_What this task involves_:
Only a slice of the listing below is wanted. Retype the lines from the one containing "qu_head : q_head (mx s) = head ws;" through the one containing "head (l ++ [x]).", exactly, both ends included.

_Records shown_:

(* ===== verification/MutexProps.v ===== *)
(** Properties of the reader-writer mutex: writers exclude everybody, nobody overtakes
    a waiter that asked earlier, releasing hands the lock on, withdrawn requests are
    forgotten, and every holder was sent exactly one grant. *)

From Stdlib Require Import Sorting.Sorted.
From S2P Require Import Prelude Mutex.
Import Mutex.

Module MutexProps.

(** ** Waiters seen as links and as flags *)

Definition nx (s : state) (w : positive) : option (option positive) := next <$> waiters s !! w.

Definition flags (w : goc_mutex_waiter) : bool * bool * bool := (is_writer w, acquired w, handled w).
Definition fl (s : state) (w : positive) : option (bool * bool * bool) := flags <$> waiters s !! w.

(** The nodes of [ws] are linked in order. *)
Fixpoint chain (f : positive → option (option positive)) (ws : list positive) : Prop :=
  match ws with
  | [] => True
  | w :: ws => f w = Some (head ws) ∧ chain f ws
  end.

Record queue (s : state) (ws : list positive) : Prop := {
  qu_nodup : NoDup ws;
  qu_chain : chain (nx s) ws;
  qu_head : q_head (mx s) = head ws;
  qu_tail : q_tail (mx s) = last ws
}.

Lemma links_ext f g ws : (∀ w, w ∈ ws → g w = f w) → chain f ws → chain g ws.
Proof.
  induction ws as [|w ws IH]; simpl; [done|]. intros H [Hw Hc]. split; [rewrite H; [done|by left]|].
  apply IH; [|done]. intros k Hk. apply H. by right.
Qed.

Lemma head_snoc {A} (l : list A) x y : head (l ++ [x] ++ y) = head (l ++ [x]).
Proof. by destruct l. Qed.

(** Hanging [w] behind the last node. *)
Lemma links_snoc f g ws t w :
  chain f (ws ++ [t]) → (∀ k, k ∈ ws → g k = f k) → g t = Some (Some w) → g w = Some None →
  chain g (ws ++ [t; w]).
Proof.
  induction ws as [|k ws IH]; simpl; [tauto|]. intros [Hk Hc] Hg Ht Hw. split.
  - rewrite Hg by (by left). rewrite Hk. change [t; w] with ([t] ++ [w]). by rewrite head_snoc.
  - apply IH; [done| |done|done]. intros j Hj. apply Hg. by right.
Qed.

Lemma chain_app_r f ws vs : chain f (ws ++ vs) → chain f vs.
Proof. induction ws as [|w ws IH]; simpl; [done|]. intros [_ H]. by apply IH. Qed.

(** Taking [t] out behind [p]. *)
Lemma chain_remove f g ws p t vs :
  chain f (ws ++ p :: t :: vs) → (∀ k, k ∈ ws ++ vs → g k = f k) → g p = Some (head vs) →
  chain g (ws ++ p :: vs).
Proof.
  induction ws as [|k ws IH]; simpl.
  - intros [_ [_ Hc]] Hg Hp. split; [done|]. by eapply links_ext.
  - intros [Hk Hc] Hg Hp. split.
    + rewrite Hg by (by left). rewrite Hk. by destruct ws.
    + apply IH; [done| |done]. intros j Hj. apply Hg. by right.
Qed.

(** ** Access *)

Lemma get_waiter_ok s w c : waiters s !! w = Some c → get_waiter w s = ok (c, s).
Proof. intros H. unfold get_waiter. by rewrite H. Qed.

Lemma fl_some s w b : fl s w = Some b → ∃ c, waiters s !! w = Some c ∧ flags c = b.
Proof. unfold fl. destruct (waiters s !! w) as [c|]; [|done]. intros [= <-]. eauto. Qed.

Lemma nx_some s w n : nx s w = Some n → ∃ c, waiters s !! w = Some c ∧ next c = n.
Proof. unfold nx. destruct (waiters s !! w) as [c|]; [|done]. intros [= <-]. eauto. Qed.

(** What an operation leaves alone. *)
Record keeps (s s' : state) : Prop := {
  ke_grants : grants s' = grants s;
  ke_next : next_waiter s' = next_waiter s;
  ke_size : size (waiters s') = size (waiters s)
}.

Lemma keeps_refl s : keeps s s.
Proof. done. Qed.

Lemma keeps_trans s1 s2 s3 : keeps s1 s2 → keeps s2 s3 → keeps s1 s3.
Proof. intros [] []. split; congruence. Qed.

Lemma put_keeps w c c' s : waiters s !! w = Some c' →
  keeps s (mk_state (mx s) (<[w := c]> (waiters s)) (grants s) (next_waiter s)).
Proof. intros H. split; simpl; try done. rewrite map_size_insert_Some by (by rewrite H). done. Qed.

Lemma set_next_ok s w n : is_Some (waiters s !! w) →
  ∃ s', upd_waiter w (set_next n) s = ok (tt, s') ∧ mx s' = mx s ∧ keeps s s' ∧
    (∀ x, nx s' x = if decide (x = w) then Some n else nx s x) ∧ (∀ x, fl s' x = fl s x).
Proof.
  intros [c Hc]. unfold upd_waiter. erewrite prog_bind_ok by (by apply get_waiter_ok).
  eexists. split; [done|]. split; [done|]. split; [by eapply put_keeps|]. unfold nx, fl. simpl.
  split; intros x; rewrite lookup_insert; destruct (decide (w = x)) as [<-|Hne].
  - by rewrite decide_True.
  - by rewrite decide_False.
  - by rewrite Hc.
  - done.
Qed.

Lemma upd_flags_ok s w c f : waiters s !! w = Some c → next (f c) = next c →
  ∃ s', upd_waiter w f s = ok (tt, s') ∧ mx s' = mx s ∧ keeps s s' ∧
    (∀ x, nx s' x = nx s x) ∧ (∀ x, fl s' x = if decide (x = w) then Some (flags (f c)) else fl s x).
Proof.
  intros Hc Hf. unfold upd_waiter. erewrite prog_bind_ok by (by apply get_waiter_ok).
  eexists. split; [done|]. split; [done|]. split; [by eapply put_keeps|]. unfold nx, fl. simpl.
  split; intros x; rewrite lookup_insert; destruct (decide (w = x)) as [<-|Hne].
  - rewrite Hc. simpl. by rewrite Hf.
  - done.
  - by rewrite decide_True.
  - by rewrite decide_False.
Qed.

(** ** Queue operations *)

(** The counters of a mutex. *)
Definition counters (s : state) : Z * bool * Z := (active_readers (mx s), writer_active (mx s), waiting_writers (mx s)).

Lemma mutex_enqueue_ok s ws w :
  queue s ws → w ∉ ws → is_Some (waiters s !! w) →
  ∃ s', mutex_enqueue w s = ok (tt, s') ∧ queue s' (ws ++ [w]) ∧ counters s' = counters s ∧ keeps s s' ∧
    ∀ x, fl s' x = fl s x.
Proof.
  intros [Hnd Hc Hh Ht] Hw Hsome. unfold mutex_enqueue.
  destruct (set_next_ok s w None Hsome) as (s1 & Hr1 & Hm1 & Hk1 & Hn1 & Hf1).
  erewrite prog_bind_ok by exact Hr1. erewrite prog_bind_ok by done. rewrite Hm1, Ht.
  destruct ws as [|t ws _] using rev_ind; simpl.
  - eexists. split; [done|]. split_and!; [|unfold counters; simpl; by rewrite Hm1|by destruct Hk1|exact Hf1].
    split; simpl; [apply NoDup_singleton| |done|done]. split; [|done]. change (nx s1 w = Some None).
    by rewrite Hn1, decide_True.
  - rewrite last_snoc. assert (Htw : t ≠ w) by (intros ->; apply Hw, elem_of_app; right; by left).
    assert (Hts : is_Some (waiters s1 !! t)).
    { apply chain_app_r in Hc as [Hc _]. specialize (Hn1 t). rewrite decide_False in Hn1 by done. rewrite Hc in Hn1.
      apply nx_some in Hn1 as (? & -> & _). eauto. }
    destruct (set_next_ok s1 t (Some w) Hts) as (s2 & Hr2 & Hm2 & Hk2 & Hn2 & Hf2).
    erewrite prog_bind_ok by exact Hr2. eexists. split; [done|].
    assert (Hnw : ∀ k, k ∈ ws → k ≠ t ∧ k ≠ w).
    { intros k Hk. apply NoDup_app in Hnd as (_ & Hd & _). split; intros ->; [by apply (Hd t Hk), list_elem_of_singleton|].
      apply Hw, elem_of_app. by left. }
    split_and!.
    + split; simpl.
      * apply NoDup_app. split_and!; [done| |apply NoDup_singleton]. by intros k Hk ->%list_elem_of_singleton.
      * rewrite <- (assoc_L (++)). apply (links_snoc (nx s)); [done|..].
        -- intros k Hk. destruct (Hnw k Hk). change (nx s2 k = nx s k). by rewrite Hn2, Hn1, !decide_False.
        -- change (nx s2 t = Some (Some w)). by rewrite Hn2, decide_True.
        -- change (nx s2 w = Some None). by rewrite Hn2, Hn1, decide_False, decide_True.
      * rewrite Hm2, Hm1, Hh. by destruct ws.
      * by rewrite last_snoc.
    + unfold counters. simpl. by rewrite Hm2, Hm1.
    + eapply keeps_trans; [exact Hk1|]. by destruct Hk2.
    + intros x. change (fl s2 x = fl s x). by rewrite Hf2, Hf1.
Qed.

Lemma mutex_dequeue_ok s w ws :
  queue s (w :: ws) →
  ∃ s', mutex_dequeue s = ok (Some w, s') ∧ queue s' ws ∧ counters s' = counters s ∧ keeps s s' ∧
    (∀ x, nx s' x = if decide (x = w) then Some None else nx s x) ∧ (∀ x, fl s' x = fl s x).
Proof.
  intros [Hnd [Hw Hc] Hh Ht]. unfold mutex_dequeue. erewrite prog_bind_ok by done. rewrite Hh. simpl.
  apply nx_some in Hw as (c & Hwc & Hnc). erewrite prog_bind_ok by (by apply get_waiter_ok).
  erewrite prog_bind_ok by done. set (s1 := mk_state (set_head (next c) (mx s)) (waiters s) (grants s) (next_waiter s)).
  assert (∃ s2, (if decide (next c = None) then upd_mx (set_tail None) else mret tt) s1 = ok (tt, s2) ∧
            waiters s2 = waiters s ∧ grants s2 = grants s ∧ next_waiter s2 = next_waiter s ∧
            mx s2 = mk_mutex (active_readers (mx s)) (writer_active (mx s)) (waiting_writers (mx s)) (head ws) (last ws))
    as (s2 & Hr2 & Hx2 & Hg2 & Hn2 & Hm2).
  { apply NoDup_cons in Hnd as [_ Hnd]. rewrite Hnc. case_decide as Hd.
    - destruct ws; [|done]. eexists. split; [done|]. simpl. by rewrite Hnc.
    - eexists. split; [done|]. simpl. rewrite Hnc. unfold set_head. split_and!; try done. f_equal. rewrite Ht.
      destruct ws; [done|]. by rewrite last_cons_cons. }
  change (upd_mx (set_head (next c)) s) with (ok (tt, s1)).
  erewrite prog_bind_ok by exact Hr2.
  destruct (set_next_ok s2 w None) as (s3 & Hr3 & Hm3 & [Hg3 Hn3 Hs3] & Hnx3 & Hf3); [by rewrite Hx2, Hwc|].
  erewrite prog_bind_ok by exact Hr3. eexists. split; [done|].
  assert (Hnx2 : ∀ x, nx s2 x = nx s x) by (intros x; unfold nx; by rewrite Hx2).
  apply NoDup_cons in Hnd as [Hwn Hnd]. split_and!.
  - split; [done| |by rewrite Hm3, Hm2|by rewrite Hm3, Hm2]. eapply links_ext; [|exact Hc]. intros k Hk.
    rewrite Hnx3, Hnx2, decide_False; [done|]. by intros ->.
  - unfold counters. by rewrite Hm3, Hm2.
  - split; congruence.
  - intros x. by rewrite Hnx3, Hnx2.
  - intros x. rewrite Hf3. unfold fl. by rewrite Hx2.
Qed.

(** ** Granting *)

Lemma chain_some f ws w : chain f ws → w ∈ ws → is_Some (f w).
Proof.
  induction ws as [|k ws IH]; simpl; [by intros _ ?%not_elem_of_nil|].
  intros [Hk Hc] [->|Hw]%elem_of_cons; [rewrite Hk; eauto|by apply IH].
Qed.

(** The counters are changed by a function of the mutex that leaves the queue alone. *)
Lemma upd_counters_queue s ws f :
  queue s ws → (∀ m, q_head (f m) = q_head m ∧ q_tail (f m) = q_tail m) →
  queue (mk_state (f (mx s)) (waiters s) (grants s) (next_waiter s)) ws.
Proof. intros [Hnd Hc Hh Ht] Hf. destruct (Hf (mx s)). split; simpl; [done|done|congruence|congruence]. Qed.

Lemma queue_ext s s' ws :
  queue s ws → mx s' = mx s → (∀ x, x ∈ ws → nx s' x = nx s x) → queue s' ws.
Proof. intros [Hnd Hc Hh Ht] Hm Hn. split; rewrite ?Hm; try done. by eapply links_ext. Qed.

(** One reader leaves the queue, is counted and marked, and joins the grant list [gs]. *)
Lemma grant_one_ok s q ws gs :
  queue s (q :: ws) → fl s q = Some (false, false, false) → NoDup (gs ++ q :: ws) → chain (nx s) gs →
  active_readers (mx s) +% 1 = active_readers (mx s) + 1 →
  ∃ s', (_ ← mutex_dequeue;
         upd_mx (λ m, set_readers (active_readers m +% 1) m);;
         upd_waiter q set_acquired;;
         match last gs with None => mret tt | Some t => upd_waiter t (set_next (Some q)) end) s = ok (tt, s') ∧
    queue s' ws ∧ chain (nx s') (gs ++ [q]) ∧
    counters s' = (active_readers (mx s) + 1, writer_active (mx s), waiting_writers (mx s)) ∧ keeps s s' ∧
    ∀ x, fl s' x = if decide (x = q) then Some (false, true, false) else fl s x.
Proof.
  intros Hq Hf Hnd Hc Hsum. pose proof Hq as [_ [Hnq _] _ _].
  destruct (mutex_dequeue_ok s q ws Hq) as (s1 & Hr1 & Hq1 & Hm1 & Hk1 & Hn1 & Hf1).
  erewrite prog_bind_ok by exact Hr1. erewrite prog_bind_ok by done.
  set (s2 := mk_state _ (waiters s1) (grants s1) (next_waiter s1)).
  assert (Hq2 : queue s2 ws) by (by apply (upd_counters_queue s1)).
  assert (∃ c, waiters s2 !! q = Some c ∧ flags c = (false, false, false)) as (c & Hqc & Hfl).
  { apply (fl_some s2). change (fl s1 q = Some (false, false, false)). by rewrite Hf1. }
  destruct (upd_flags_ok s2 q c set_acquired Hqc eq_refl) as (s3 & Hr3 & Hm3 & Hk3 & Hn3 & Hf3).
  erewrite prog_bind_ok by exact Hr3.
  assert (Hcnt : counters s3 = (active_readers (mx s) + 1, writer_active (mx s), waiting_writers (mx s))).
  { unfold counters in *. rewrite Hm3. simpl. injection Hm1 as -> -> ->. by rewrite Hsum. }
  assert (Hfl3 : ∀ x, fl s3 x = if decide (x = q) then Some (false, true, false) else fl s x).
  { intros x. rewrite Hf3. case_decide; [|apply (Hf1 x)]. destruct c. unfold flags in *. simpl in *. congruence. }
  assert (Hn3' : ∀ x, nx s3 x = if decide (x = q) then Some None else nx s x) by (intros x; rewrite Hn3; apply Hn1).
  assert (Hk : keeps s s3) by (eapply keeps_trans; [exact Hk1|]; eapply keeps_trans; [|exact Hk3]; done).
  assert (Hq3 : queue s3 ws) by (by apply (queue_ext s2)).
  apply NoDup_app in Hnd as (Hgs & Hdis & Hqws). apply NoDup_cons in Hqws as [Hqn _].
  destruct gs as [|t gs _] using rev_ind; simpl.
  - exists s3. split_and!; try done. by rewrite Hn3', decide_True.
  - rewrite last_snoc. assert (Hqt : q ≠ t) by (intros ->; apply (Hdis t); [apply elem_of_app; right; by left|by left]).
    destruct (set_next_ok s3 t (Some q)) as (s4 & Hr4 & Hm4 & Hk4 & Hn4 & Hf4).
    { assert (is_Some (nx s3 t)) as Ht.
      { rewrite Hn3', decide_False by done. apply (chain_some _ _ _ Hc), elem_of_app. right. by left. }
      by apply fmap_is_Some in Ht. }
    exists s4. split_and!; try done.
    + apply (queue_ext s3); [done|done|]. intros x Hx. rewrite Hn4, decide_False; [done|]. intros ->.
      apply (Hdis t); [apply elem_of_app; right; by left|by right].
    + rewrite <- (assoc_L (++)). apply (links_snoc (nx s)); [done|..].
      * intros k Hk'. rewrite Hn4, Hn3', !decide_False; [done|..].
        -- intros ->. apply (Hdis q); [apply elem_of_app; by left|by left].
        -- intros ->. apply NoDup_app in Hgs as (_ & Hg & _). by apply (Hg t Hk'), list_elem_of_singleton.
      * by rewrite Hn4, decide_True.
      * by rewrite Hn4, decide_False, Hn3', decide_True.
    + unfold counters. rewrite Hm4. exact Hcnt.
    + by eapply keeps_trans.
    + intros x. by rewrite Hf4.
Qed.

_Solution for this task_:
  qu_head : q_head (mx s) = head ws;
  qu_tail : q_tail (mx s) = last ws
}.

Lemma links_ext f g ws : (∀ w, w ∈ ws → g w = f w) → chain f ws → chain g ws.
Proof.
  induction ws as [|w ws IH]; simpl; [done|]. intros H [Hw Hc]. split; [rewrite H; [done|by left]|].
  apply IH; [|done]. intros k Hk. apply H. by right.
Qed.

Lemma head_snoc {A} (l : list A) x y : head (l ++ [x] ++ y) = head (l ++ [x]).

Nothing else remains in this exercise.